What you have to do: Restate the records so that not a single word differs.

Collection entries
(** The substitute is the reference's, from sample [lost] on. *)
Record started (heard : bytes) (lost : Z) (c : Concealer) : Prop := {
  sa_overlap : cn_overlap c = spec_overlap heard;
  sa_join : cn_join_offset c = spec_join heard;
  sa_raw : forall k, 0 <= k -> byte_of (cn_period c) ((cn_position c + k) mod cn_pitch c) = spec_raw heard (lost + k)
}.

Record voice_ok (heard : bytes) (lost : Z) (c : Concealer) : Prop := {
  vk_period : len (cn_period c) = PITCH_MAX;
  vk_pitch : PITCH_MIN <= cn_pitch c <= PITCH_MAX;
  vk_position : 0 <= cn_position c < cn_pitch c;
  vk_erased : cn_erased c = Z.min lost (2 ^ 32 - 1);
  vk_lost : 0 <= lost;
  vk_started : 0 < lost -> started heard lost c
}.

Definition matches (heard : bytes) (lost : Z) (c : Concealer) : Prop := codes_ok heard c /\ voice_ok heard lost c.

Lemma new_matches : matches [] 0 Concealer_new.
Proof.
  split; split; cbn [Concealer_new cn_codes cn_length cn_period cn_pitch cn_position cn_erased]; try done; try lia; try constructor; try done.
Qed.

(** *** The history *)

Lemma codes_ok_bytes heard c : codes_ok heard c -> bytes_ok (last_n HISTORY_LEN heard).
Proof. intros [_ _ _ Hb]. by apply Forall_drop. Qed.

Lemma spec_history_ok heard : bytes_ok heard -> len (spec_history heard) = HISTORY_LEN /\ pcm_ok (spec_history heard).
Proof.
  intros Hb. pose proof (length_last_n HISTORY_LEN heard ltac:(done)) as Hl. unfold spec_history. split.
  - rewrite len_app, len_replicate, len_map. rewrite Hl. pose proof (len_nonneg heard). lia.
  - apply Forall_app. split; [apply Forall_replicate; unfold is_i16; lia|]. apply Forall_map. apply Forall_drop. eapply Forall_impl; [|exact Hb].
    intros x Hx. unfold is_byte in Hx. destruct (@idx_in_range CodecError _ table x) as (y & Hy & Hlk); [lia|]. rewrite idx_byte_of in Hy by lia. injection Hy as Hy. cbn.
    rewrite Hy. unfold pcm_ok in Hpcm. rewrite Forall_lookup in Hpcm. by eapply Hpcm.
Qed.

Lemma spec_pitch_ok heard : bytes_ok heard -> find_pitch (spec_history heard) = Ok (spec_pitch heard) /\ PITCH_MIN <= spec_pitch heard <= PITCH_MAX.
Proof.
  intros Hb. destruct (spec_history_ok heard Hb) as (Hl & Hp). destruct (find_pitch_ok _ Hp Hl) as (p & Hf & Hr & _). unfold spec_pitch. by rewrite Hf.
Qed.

Answer:
(** The substitute is the reference's, from sample [lost] on. *)
Record started (heard : bytes) (lost : Z) (c : Concealer) : Prop := {
  sa_overlap : cn_overlap c = spec_overlap heard;
  sa_join : cn_join_offset c = spec_join heard;
  sa_raw : forall k, 0 <= k -> byte_of (cn_period c) ((cn_position c + k) mod cn_pitch c) = spec_raw heard (lost + k)
}.

Record voice_ok (heard : bytes) (lost : Z) (c : Concealer) : Prop := {
  vk_period : len (cn_period c) = PITCH_MAX;
  vk_pitch : PITCH_MIN <= cn_pitch c <= PITCH_MAX;
  vk_position : 0 <= cn_position c < cn_pitch c;
  vk_erased : cn_erased c = Z.min lost (2 ^ 32 - 1);
  vk_lost : 0 <= lost;
  vk_started : 0 < lost -> started heard lost c
}.

Definition matches (heard : bytes) (lost : Z) (c : Concealer) : Prop := codes_ok heard c /\ voice_ok heard lost c.

Lemma new_matches : matches [] 0 Concealer_new.
Proof.
  split; split; cbn [Concealer_new cn_codes cn_length cn_period cn_pitch cn_position cn_erased]; try done; try lia; try constructor; try done.
Qed.

(** *** The history *)

Lemma codes_ok_bytes heard c : codes_ok heard c -> bytes_ok (last_n HISTORY_LEN heard).
Proof. intros [_ _ _ Hb]. by apply Forall_drop. Qed.

Lemma spec_history_ok heard : bytes_ok heard -> len (spec_history heard) = HISTORY_LEN /\ pcm_ok (spec_history heard).
Proof.
  intros Hb. pose proof (length_last_n HISTORY_LEN heard ltac:(done)) as Hl. unfold spec_history. split.
  - rewrite len_app, len_replicate, len_map. rewrite Hl. pose proof (len_nonneg heard). lia.
  - apply Forall_app. split; [apply Forall_replicate; unfold is_i16; lia|]. apply Forall_map. apply Forall_drop. eapply Forall_impl; [|exact Hb].
    intros x Hx. unfold is_byte in Hx. destruct (@idx_in_range CodecError _ table x) as (y & Hy & Hlk); [lia|]. rewrite idx_byte_of in Hy by lia. injection Hy as Hy. cbn.
    rewrite Hy. unfold pcm_ok in Hpcm. rewrite Forall_lookup in Hpcm. by eapply Hpcm.
Qed.

Lemma spec_pitch_ok heard : bytes_ok heard -> find_pitch (spec_history heard) = Ok (spec_pitch heard) /\ PITCH_MIN <= spec_pitch heard <= PITCH_MAX.
Proof.
  intros Hb. destruct (spec_history_ok heard Hb) as (Hl & Hp). destruct (find_pitch_ok _ Hp Hl) as (p & Hf & Hr & _). unfold spec_pitch. by rewrite Hf.
Qed.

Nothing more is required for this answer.